**Assigned task:**
Show all lines of the listing that hold the word "attempt".

**Provided data:**

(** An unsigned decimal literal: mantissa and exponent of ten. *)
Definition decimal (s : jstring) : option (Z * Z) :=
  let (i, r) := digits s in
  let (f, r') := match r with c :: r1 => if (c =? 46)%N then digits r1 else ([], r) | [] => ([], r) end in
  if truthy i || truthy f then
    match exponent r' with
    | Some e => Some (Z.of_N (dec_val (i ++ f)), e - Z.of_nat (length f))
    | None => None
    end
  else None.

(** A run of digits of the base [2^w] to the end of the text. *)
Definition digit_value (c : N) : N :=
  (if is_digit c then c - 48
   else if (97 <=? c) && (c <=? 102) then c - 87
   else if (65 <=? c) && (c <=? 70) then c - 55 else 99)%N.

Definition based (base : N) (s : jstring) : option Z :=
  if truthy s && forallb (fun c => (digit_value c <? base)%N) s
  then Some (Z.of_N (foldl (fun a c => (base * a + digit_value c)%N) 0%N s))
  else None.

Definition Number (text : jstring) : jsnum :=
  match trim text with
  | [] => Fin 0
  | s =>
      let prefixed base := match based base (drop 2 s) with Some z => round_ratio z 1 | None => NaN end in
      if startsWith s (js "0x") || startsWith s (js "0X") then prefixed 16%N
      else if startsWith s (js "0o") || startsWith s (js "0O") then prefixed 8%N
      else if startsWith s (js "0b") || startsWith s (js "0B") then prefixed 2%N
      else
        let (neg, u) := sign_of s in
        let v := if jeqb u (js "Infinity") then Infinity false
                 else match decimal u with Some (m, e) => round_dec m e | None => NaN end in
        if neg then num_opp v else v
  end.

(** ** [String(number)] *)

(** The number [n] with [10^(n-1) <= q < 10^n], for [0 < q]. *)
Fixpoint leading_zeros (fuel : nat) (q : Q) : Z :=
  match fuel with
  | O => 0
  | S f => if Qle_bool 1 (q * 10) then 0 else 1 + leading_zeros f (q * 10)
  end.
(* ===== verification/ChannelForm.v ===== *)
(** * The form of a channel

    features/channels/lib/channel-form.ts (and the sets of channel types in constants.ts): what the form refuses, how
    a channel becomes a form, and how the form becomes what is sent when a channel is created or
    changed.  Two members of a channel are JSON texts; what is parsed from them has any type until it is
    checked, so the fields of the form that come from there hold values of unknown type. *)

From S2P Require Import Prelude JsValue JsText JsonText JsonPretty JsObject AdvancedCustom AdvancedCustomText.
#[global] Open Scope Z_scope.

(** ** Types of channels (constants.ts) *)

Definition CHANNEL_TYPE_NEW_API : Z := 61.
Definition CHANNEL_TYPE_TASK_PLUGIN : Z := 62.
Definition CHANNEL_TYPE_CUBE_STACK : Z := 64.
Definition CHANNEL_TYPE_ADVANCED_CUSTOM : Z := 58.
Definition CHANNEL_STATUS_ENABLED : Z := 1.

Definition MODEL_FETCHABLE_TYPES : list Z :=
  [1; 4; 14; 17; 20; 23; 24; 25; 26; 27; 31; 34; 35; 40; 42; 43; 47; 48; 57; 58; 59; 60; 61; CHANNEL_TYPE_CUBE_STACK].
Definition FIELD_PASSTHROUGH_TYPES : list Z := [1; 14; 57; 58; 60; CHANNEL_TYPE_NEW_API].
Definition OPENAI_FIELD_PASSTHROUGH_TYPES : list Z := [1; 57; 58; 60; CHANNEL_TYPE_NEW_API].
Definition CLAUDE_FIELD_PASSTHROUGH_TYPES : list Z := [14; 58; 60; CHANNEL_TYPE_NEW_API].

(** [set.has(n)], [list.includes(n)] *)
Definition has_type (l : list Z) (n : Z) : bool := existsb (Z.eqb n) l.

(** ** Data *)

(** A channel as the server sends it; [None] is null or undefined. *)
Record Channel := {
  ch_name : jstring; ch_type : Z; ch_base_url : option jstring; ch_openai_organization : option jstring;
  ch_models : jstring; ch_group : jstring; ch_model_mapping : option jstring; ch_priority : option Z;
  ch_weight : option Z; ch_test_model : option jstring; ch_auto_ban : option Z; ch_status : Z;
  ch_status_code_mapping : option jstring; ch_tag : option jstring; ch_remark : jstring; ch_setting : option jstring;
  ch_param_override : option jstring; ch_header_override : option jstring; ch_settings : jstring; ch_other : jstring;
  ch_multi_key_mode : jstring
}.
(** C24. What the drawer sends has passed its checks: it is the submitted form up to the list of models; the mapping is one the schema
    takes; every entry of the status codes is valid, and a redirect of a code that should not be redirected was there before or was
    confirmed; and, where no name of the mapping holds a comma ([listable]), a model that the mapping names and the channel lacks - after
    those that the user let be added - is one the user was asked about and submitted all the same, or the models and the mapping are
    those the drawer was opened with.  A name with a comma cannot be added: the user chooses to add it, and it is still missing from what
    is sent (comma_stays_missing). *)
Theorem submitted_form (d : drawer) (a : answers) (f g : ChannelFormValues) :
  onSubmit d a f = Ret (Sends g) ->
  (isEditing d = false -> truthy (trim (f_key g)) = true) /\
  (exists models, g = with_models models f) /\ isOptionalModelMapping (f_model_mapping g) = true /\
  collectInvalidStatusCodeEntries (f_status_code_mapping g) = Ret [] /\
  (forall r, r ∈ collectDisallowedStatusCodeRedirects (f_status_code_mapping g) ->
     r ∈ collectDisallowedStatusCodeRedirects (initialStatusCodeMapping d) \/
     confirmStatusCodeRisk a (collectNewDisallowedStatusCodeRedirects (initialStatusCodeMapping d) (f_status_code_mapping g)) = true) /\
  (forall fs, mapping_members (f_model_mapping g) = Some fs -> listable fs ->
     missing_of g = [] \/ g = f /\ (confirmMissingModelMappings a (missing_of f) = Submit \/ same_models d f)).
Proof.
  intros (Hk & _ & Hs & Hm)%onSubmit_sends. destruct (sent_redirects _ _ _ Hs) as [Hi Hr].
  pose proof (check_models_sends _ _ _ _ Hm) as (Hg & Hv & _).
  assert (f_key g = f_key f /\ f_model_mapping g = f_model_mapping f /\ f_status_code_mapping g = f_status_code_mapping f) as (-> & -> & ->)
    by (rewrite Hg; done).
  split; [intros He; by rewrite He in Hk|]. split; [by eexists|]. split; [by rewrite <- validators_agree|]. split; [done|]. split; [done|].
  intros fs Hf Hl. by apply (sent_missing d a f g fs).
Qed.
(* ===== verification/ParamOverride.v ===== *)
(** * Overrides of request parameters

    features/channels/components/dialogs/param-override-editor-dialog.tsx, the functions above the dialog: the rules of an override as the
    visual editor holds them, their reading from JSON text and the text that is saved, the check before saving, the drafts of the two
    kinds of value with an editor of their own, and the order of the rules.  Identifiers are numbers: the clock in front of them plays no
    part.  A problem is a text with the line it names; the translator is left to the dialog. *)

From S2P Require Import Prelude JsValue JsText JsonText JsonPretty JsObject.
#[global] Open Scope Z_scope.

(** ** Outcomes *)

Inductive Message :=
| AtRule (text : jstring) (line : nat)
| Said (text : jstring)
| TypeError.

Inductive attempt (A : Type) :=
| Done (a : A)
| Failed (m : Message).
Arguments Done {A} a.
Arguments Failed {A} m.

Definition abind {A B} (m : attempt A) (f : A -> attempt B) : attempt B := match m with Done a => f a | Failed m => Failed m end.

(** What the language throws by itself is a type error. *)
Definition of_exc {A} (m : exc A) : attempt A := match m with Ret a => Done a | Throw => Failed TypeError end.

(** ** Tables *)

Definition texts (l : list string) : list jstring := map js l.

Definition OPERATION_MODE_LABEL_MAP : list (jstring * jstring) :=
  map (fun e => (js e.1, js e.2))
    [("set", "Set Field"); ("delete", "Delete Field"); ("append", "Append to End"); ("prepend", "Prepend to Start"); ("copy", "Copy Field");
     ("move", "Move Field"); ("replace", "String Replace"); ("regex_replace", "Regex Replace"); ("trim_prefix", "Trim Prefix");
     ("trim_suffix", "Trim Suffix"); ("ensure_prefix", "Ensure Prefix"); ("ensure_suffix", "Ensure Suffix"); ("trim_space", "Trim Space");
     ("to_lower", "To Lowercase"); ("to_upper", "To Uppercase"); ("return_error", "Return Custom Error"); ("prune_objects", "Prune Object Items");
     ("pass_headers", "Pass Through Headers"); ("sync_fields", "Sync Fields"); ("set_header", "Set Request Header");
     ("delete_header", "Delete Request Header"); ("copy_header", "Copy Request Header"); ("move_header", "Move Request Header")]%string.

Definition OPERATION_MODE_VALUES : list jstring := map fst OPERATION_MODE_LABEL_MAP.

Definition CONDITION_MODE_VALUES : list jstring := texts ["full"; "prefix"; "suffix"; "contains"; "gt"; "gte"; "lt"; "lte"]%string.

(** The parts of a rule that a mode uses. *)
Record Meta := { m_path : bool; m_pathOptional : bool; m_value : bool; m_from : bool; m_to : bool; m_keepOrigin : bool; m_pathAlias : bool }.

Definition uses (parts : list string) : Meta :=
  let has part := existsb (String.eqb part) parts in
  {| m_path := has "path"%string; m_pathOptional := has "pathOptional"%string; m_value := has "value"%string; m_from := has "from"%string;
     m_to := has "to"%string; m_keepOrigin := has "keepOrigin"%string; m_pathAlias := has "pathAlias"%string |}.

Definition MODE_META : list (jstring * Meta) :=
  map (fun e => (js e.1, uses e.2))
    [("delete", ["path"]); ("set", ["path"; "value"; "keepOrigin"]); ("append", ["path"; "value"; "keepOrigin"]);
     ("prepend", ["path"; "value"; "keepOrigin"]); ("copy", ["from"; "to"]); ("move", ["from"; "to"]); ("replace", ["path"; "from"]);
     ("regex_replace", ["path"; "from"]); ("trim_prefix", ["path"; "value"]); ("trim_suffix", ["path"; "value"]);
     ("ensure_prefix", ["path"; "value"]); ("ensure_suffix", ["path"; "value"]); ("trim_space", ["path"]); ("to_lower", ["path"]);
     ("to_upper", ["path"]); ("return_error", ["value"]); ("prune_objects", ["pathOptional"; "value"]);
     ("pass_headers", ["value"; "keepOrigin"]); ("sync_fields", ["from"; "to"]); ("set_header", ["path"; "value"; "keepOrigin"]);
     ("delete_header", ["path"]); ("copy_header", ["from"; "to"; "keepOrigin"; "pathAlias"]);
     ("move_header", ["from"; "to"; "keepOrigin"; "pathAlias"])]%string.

**Result of this task:**
Inductive attempt (A : Type) :=
Definition abind {A B} (m : attempt A) (f : A -> attempt B) : attempt B := match m with Done a => f a | Failed m => Failed m end.
Definition of_exc {A} (m : exc A) : attempt A := match m with Ret a => Done a | Throw => Failed TypeError end.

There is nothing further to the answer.